Also has anyone checked if they modified Powershell's exe to prevent unsigned C# code from executing? And if so we also should check if we can use an 8.0 copy on 8.1 worth a shot as well but i'm almost positive it will not execute because of the "Windows cannot verify the digital signature of this application."

It would help if we could at least get cdb or WinDbg working on 8.1 even if we can't attach it to csrss.
I PMd netham45 about how he got cdb working on 8.1 but he has not replied yet. I've checked the WDK 8.1 release and everything is there even for arm except cdb. :rolleyes:

Edit:

Also i'm working with Spazzarama over at EasyHook to see how he wrote his Patchguard disabler. If I can get unsigned code running even if it means we need to use a dev id just to start the jailbreak like the original version of nethams tool it would be worth it if it means we can disable patchguard. I have a few ideas on how to go about this, possibly creating a blank app and compile it.
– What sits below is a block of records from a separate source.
(* ===== verification/System.v ===== *)
(** * The kernel behind the system calls

    Syscalls takes the calls that can switch to another thread as an interface,
    [ProcessCalls].  Here it is the process table (ProcTable), the semaphore table
    (SemTable) and the threads (Threads) of the running system (Boot), so that the
    handler of exception.cc is one definition over the state of the whole kernel.
    The thread that makes a call is [currentThread].  When the call has to wait, or
    gives up the CPU, the rest of the system runs until the thread is back in its
    program: this part is an argument, [others].  [joinsem] and [exitsem] of a PCB
    are semaphores of the kernel: the process table has their values, the kernel
    their queues, and a call that waits for one of them, or signals one, does so in
    both. *)

From stdpp Require Import gmap list sets.
From S2P Require Import Prelude BitMap Interrupt Threads ProcTable SemTable SynchCons StubFS Machine MipsSim Syscalls KernelInv Floats FloatCalls Boot.
#[local] Open Scope Z_scope.

#[local] Abbreviation S := (sim (cpu (kern rest_t))).

Definition put_threads (r : rest_t) (k : kernel STable) : rest_t :=
  mkRest k (processTab r) (gPhysPageBitMap r) (timer r) (enableFlags r) (space r) (float_heap r) (pcb_sems r).
Definition put_procs (r : rest_t) (p : ProcTable.sys) : rest_t :=
  mkRest (threads_ r) p (gPhysPageBitMap r) (timer r) (enableFlags r) (space r) (float_heap r) (pcb_sems r).
Definition put_heap (r : rest_t) (h : gmap Z float) : rest_t :=
  mkRest (threads_ r) (processTab r) (gPhysPageBitMap r) (timer r) (enableFlags r) (space r) h (pcb_sems r).
Definition put_sems (r : rest_t) (m : gmap Z (Z * Z)) : rest_t :=
  mkRest (threads_ r) (processTab r) (gPhysPageBitMap r) (timer r) (enableFlags r) (space r) (float_heap r) m.
#[export] Instance rest_floats : FloatHeap rest_t.
Proof. exists float_heap put_heap; by intros []. Defined.

Definition rest_of (s : S) : rest_t := rest (os (world s)).
Definition with_rest (s : S) (r : rest_t) : S := set_rest s (mach (world s)) r.
Definition on_threads {A} (c : kernel STable -> res (A * kernel STable)) : st S A := fun s =>
  '(a, k) ← c (threads_ (rest_of s)); Ok (a, with_rest s (put_threads (rest_of s) k)).
Definition on_procs {A} (c : st ProcTable.sys A) : st S A := fun s =>
  '(a, p) ← c (processTab (rest_of s)); Ok (a, with_rest s (put_procs (rest_of s) p)).
Definition current : st S Z := fun s => Ok (currentThread (threads_ (rest_of s)), s).

(** The addresses that [new] returns: [a] for the PCB, [nt] for the thread, [sid]
    for the semaphore. *)
Definition new_pcb (r : rest_t) : Z := fresh (dom (pcbs (processTab r))).
Definition new_thread (r : rest_t) : Z := fresh (dom (procs (processTab r)) ∪ dom (threads (threads_ r))).
Definition new_sem (r : rest_t) : Z := fresh (dom (semaphores (threads_ r))).

Section calls.
Context (permits : list Z -> bool) (open_max : nat).
(** What runs from the moment thread [t] is not on the CPU, or waits, until it is
    back in its program. *)
Context (others : Z -> st S unit).

(** Thread [t] is on the CPU and in its program. *)
Definition back (t : Z) (r : rest_t) : bool :=
  negb (switching (threads_ r)) && (currentThread (threads_ r) =? t) &&
  match procs (processTab r) !! t with Some th => bool_decide (at_ th = InProgram) | None => false end.
Definition go_on (t : Z) : st S unit := fun s => if back t (rest_of s) then Ok (tt, s) else others t s.
(** The value that the process call returns to the thread. *)
Definition answer (t : Z) : st S Z := fun s =>
  match procs (processTab (rest_of s)) !! t with Some th => Ok (to_int (result th), s) | None => UB end.

(** [fileSystem->Open(filename)] and [delete executable]: is there such a file? *)
Definition exec_file (filename : list Z) : st FileSystem bool :=
  o ← StubFS.Open permits open_max filename;
  match o with
  | None => mret false
  | Some executable => on_unix (delete_OpenFile executable);; mret true
  end.
(** [thread->Fork(MyStartProcess, pID)] for the thread that [PCB::Exec] made, if it
    made one. *)
Definition fork_new (nt : Z) : st S unit := fun s =>
  match procs (processTab (rest_of s)) !! nt with
  | None => Ok (tt, s)
  | Some th =>
      on_threads (fun k => k ← Fork (set_threads k (<[nt := new_Thread (processID th)]> (threads k))) nt; Ok (tt, k)) s
  end.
Then disassemble the exe with ildasm and replace the entry point with code that includes desktop code, then stitch it back up with ilasm (command line args allow arm code creation and toggling app containers, as long as the tools that create an app package don't test command line args it should work ok and be valid because it wont load any desktop dll's if they are not called i've tested this on normal environments. Then we might be able to get desktop code running that will allow us to disable patchguard, modify the value and then remove the app.

Lots of me rambling on about that, hopefully we get somewhere.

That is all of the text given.